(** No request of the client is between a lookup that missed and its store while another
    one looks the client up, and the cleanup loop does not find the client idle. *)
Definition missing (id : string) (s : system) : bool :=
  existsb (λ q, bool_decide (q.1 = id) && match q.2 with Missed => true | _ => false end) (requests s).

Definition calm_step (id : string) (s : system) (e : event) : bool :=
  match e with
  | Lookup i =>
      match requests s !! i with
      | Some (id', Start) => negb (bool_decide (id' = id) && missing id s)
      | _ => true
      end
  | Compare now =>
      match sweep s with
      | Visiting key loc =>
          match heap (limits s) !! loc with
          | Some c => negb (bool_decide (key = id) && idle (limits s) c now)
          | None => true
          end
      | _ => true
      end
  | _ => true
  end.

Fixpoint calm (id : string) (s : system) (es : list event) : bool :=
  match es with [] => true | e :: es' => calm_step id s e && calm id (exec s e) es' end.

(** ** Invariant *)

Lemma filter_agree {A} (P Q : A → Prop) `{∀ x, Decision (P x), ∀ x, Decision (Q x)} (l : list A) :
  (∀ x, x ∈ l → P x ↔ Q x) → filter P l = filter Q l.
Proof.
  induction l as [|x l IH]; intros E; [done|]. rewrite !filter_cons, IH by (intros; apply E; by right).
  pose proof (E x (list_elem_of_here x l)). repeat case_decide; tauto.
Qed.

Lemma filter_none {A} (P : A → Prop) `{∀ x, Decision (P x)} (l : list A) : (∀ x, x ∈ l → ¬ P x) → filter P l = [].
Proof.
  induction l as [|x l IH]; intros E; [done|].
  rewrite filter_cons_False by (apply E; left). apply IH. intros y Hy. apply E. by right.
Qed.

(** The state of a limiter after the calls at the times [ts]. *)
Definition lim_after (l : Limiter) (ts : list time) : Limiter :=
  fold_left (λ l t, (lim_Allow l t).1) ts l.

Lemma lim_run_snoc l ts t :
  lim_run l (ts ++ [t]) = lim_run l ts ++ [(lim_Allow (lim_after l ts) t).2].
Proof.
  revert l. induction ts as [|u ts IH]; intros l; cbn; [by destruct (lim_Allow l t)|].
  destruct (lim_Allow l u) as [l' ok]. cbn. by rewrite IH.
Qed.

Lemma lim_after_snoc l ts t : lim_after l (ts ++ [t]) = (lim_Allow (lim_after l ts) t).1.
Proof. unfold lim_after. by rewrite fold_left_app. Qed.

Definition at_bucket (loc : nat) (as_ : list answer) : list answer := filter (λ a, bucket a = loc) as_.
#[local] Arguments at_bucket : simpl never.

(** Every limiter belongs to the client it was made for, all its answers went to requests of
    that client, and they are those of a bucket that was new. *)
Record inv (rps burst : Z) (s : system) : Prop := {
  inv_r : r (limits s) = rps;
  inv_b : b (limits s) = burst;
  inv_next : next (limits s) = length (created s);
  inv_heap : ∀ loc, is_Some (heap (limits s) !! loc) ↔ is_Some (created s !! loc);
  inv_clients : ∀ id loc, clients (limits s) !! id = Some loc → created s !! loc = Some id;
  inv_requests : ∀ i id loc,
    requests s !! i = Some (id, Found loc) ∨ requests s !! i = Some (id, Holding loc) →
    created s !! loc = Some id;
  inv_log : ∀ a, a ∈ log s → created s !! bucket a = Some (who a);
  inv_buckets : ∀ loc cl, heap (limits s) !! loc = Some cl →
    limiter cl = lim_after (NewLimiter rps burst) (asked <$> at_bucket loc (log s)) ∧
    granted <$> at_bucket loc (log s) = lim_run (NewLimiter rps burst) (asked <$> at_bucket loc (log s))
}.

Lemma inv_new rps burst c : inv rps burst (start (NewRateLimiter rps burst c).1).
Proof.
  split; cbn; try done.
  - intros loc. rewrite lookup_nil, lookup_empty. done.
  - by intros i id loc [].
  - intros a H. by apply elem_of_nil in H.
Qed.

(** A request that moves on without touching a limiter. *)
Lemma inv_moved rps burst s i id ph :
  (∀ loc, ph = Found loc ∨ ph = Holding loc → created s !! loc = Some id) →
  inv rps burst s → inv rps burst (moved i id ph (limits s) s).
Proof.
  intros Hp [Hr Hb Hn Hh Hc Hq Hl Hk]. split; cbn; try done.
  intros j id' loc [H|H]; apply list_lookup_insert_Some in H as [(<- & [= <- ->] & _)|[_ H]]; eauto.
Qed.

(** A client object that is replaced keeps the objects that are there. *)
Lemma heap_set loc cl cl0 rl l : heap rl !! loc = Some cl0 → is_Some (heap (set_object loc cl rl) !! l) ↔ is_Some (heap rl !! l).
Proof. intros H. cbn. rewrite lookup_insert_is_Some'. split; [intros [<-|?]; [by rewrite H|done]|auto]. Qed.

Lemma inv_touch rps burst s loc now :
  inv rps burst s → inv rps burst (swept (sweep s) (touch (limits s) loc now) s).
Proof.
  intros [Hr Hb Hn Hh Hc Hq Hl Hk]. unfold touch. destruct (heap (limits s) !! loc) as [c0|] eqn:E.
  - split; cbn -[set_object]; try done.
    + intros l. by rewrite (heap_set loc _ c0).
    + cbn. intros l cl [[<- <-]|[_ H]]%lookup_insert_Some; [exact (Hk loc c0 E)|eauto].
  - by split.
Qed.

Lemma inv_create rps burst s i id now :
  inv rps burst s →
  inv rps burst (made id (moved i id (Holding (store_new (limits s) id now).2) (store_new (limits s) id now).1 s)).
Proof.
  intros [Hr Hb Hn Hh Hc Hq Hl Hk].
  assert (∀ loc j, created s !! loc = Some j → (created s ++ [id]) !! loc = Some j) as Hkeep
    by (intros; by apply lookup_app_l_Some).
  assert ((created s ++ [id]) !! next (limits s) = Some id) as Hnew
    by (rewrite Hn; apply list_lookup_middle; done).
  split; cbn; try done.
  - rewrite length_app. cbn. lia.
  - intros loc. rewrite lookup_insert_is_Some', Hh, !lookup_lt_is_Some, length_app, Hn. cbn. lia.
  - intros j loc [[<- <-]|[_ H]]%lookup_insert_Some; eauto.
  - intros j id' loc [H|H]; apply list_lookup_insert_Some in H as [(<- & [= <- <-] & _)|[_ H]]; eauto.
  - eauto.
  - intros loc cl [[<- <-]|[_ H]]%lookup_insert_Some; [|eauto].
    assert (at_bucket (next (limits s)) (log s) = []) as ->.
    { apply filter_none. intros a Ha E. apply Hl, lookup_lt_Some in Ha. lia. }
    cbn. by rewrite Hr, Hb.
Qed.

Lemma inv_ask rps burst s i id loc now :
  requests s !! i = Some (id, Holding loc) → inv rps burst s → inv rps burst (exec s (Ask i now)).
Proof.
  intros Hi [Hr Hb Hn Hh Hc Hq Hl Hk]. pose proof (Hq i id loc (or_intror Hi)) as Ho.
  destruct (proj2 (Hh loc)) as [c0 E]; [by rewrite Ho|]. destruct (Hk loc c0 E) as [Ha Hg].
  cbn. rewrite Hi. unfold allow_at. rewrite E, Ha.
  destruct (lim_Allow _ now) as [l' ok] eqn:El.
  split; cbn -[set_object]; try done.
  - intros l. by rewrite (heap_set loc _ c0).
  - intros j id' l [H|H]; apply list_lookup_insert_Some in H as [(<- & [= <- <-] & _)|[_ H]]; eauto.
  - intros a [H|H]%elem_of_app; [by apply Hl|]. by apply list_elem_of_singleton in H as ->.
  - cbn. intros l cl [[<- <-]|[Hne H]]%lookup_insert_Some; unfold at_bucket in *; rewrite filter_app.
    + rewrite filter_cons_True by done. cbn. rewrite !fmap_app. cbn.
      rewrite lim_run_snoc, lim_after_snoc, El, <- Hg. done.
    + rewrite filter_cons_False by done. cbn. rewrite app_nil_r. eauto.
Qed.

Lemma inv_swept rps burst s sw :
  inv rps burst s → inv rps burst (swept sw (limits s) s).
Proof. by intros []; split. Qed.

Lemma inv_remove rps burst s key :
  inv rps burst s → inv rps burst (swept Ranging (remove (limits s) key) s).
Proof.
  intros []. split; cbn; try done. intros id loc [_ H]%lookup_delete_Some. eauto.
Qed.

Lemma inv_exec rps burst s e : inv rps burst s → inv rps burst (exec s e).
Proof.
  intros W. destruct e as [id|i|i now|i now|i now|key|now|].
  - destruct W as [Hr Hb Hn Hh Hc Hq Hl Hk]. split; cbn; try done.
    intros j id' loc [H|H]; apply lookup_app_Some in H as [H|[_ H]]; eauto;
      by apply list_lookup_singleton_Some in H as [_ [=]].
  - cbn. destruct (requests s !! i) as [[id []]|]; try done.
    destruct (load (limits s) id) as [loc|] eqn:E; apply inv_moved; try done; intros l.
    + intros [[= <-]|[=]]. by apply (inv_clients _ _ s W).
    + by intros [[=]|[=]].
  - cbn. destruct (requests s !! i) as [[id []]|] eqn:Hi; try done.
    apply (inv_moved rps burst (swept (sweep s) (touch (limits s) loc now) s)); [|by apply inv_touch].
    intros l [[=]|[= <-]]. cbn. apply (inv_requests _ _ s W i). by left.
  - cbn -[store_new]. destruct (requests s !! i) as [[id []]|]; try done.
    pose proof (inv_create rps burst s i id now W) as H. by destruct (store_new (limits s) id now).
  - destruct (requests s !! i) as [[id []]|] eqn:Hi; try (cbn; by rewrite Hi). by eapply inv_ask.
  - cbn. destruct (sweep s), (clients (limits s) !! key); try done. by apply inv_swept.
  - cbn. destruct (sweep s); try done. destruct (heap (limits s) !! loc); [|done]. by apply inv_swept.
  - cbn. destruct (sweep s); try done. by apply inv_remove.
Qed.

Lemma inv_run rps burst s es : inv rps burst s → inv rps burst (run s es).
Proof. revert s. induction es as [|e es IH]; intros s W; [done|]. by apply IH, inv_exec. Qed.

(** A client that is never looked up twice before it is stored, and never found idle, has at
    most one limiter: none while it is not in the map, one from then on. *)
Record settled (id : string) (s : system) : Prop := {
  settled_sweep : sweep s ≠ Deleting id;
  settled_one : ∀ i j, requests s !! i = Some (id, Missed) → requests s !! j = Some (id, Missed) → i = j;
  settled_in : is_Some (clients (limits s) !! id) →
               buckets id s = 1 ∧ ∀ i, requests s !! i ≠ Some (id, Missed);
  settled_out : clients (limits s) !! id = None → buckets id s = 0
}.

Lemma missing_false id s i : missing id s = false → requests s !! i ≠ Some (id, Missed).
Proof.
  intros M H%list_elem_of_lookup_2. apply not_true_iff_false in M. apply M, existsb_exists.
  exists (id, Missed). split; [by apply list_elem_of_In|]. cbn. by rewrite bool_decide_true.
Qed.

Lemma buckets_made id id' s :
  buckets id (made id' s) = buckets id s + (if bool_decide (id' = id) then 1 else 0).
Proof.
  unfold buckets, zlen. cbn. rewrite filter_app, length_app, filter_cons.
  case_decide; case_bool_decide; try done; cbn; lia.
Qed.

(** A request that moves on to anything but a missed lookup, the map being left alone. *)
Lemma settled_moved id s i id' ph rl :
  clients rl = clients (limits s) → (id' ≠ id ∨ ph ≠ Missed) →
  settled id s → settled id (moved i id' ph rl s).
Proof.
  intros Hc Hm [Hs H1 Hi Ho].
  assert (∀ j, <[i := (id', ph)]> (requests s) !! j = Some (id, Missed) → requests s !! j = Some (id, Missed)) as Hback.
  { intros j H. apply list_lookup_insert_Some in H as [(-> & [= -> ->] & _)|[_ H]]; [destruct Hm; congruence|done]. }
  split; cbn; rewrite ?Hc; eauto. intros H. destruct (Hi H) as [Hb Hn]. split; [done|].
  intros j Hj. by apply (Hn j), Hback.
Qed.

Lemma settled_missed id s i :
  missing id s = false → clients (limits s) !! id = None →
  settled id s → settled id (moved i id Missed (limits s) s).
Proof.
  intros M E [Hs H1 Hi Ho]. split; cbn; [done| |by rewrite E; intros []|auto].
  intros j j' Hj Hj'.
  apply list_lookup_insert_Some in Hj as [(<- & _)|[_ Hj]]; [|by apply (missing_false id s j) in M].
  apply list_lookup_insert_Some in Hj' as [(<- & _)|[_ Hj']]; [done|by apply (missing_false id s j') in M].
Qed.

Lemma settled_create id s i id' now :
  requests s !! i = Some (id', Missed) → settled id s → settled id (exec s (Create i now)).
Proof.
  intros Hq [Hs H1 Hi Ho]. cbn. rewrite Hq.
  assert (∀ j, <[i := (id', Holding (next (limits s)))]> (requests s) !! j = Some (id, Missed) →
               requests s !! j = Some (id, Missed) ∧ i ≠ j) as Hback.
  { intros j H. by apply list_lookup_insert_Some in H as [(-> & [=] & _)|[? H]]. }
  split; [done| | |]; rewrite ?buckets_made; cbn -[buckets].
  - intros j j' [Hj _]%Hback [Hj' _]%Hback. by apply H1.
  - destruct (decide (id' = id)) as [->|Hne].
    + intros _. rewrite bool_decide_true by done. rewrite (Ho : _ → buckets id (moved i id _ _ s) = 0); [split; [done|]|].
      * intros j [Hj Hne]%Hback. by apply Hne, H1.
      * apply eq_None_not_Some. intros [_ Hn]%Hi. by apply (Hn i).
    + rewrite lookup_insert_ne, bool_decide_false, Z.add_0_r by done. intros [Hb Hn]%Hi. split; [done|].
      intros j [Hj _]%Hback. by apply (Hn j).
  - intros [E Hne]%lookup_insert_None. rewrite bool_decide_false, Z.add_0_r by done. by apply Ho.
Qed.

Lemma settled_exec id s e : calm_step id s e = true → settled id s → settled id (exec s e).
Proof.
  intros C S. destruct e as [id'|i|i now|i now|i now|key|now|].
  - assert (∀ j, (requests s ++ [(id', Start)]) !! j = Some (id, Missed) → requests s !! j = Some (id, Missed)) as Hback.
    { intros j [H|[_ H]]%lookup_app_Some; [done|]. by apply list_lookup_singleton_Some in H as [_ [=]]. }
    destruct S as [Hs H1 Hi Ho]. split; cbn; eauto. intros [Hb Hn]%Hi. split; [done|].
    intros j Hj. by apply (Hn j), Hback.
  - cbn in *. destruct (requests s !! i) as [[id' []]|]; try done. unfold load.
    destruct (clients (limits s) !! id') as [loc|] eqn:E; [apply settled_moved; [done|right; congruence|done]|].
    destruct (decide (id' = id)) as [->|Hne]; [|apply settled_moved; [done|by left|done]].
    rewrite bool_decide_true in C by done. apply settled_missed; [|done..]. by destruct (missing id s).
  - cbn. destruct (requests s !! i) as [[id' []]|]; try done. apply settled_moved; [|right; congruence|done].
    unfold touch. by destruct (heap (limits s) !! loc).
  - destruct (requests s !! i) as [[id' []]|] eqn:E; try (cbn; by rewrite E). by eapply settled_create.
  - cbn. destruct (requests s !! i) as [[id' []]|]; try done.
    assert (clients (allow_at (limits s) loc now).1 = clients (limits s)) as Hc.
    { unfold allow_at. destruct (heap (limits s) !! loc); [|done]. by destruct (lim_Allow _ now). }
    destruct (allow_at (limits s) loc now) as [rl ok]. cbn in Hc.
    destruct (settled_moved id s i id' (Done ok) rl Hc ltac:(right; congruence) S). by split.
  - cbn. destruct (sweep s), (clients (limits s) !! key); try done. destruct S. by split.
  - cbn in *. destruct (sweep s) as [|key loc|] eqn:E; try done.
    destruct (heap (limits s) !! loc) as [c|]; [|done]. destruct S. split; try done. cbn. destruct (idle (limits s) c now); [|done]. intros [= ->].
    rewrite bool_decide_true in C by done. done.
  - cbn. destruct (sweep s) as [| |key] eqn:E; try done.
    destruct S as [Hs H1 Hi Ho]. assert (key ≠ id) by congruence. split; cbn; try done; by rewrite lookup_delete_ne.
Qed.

● **Required action**: Copy exactly the lines that run from the first line of the data to the line containing "Definition missing (id", please, with both ends included and nothing else.

● **Written response**:
(** No request of the client is between a lookup that missed and its store while another
    one looks the client up, and the cleanup loop does not find the client idle. *)
Definition missing (id : string) (s : system) : bool :=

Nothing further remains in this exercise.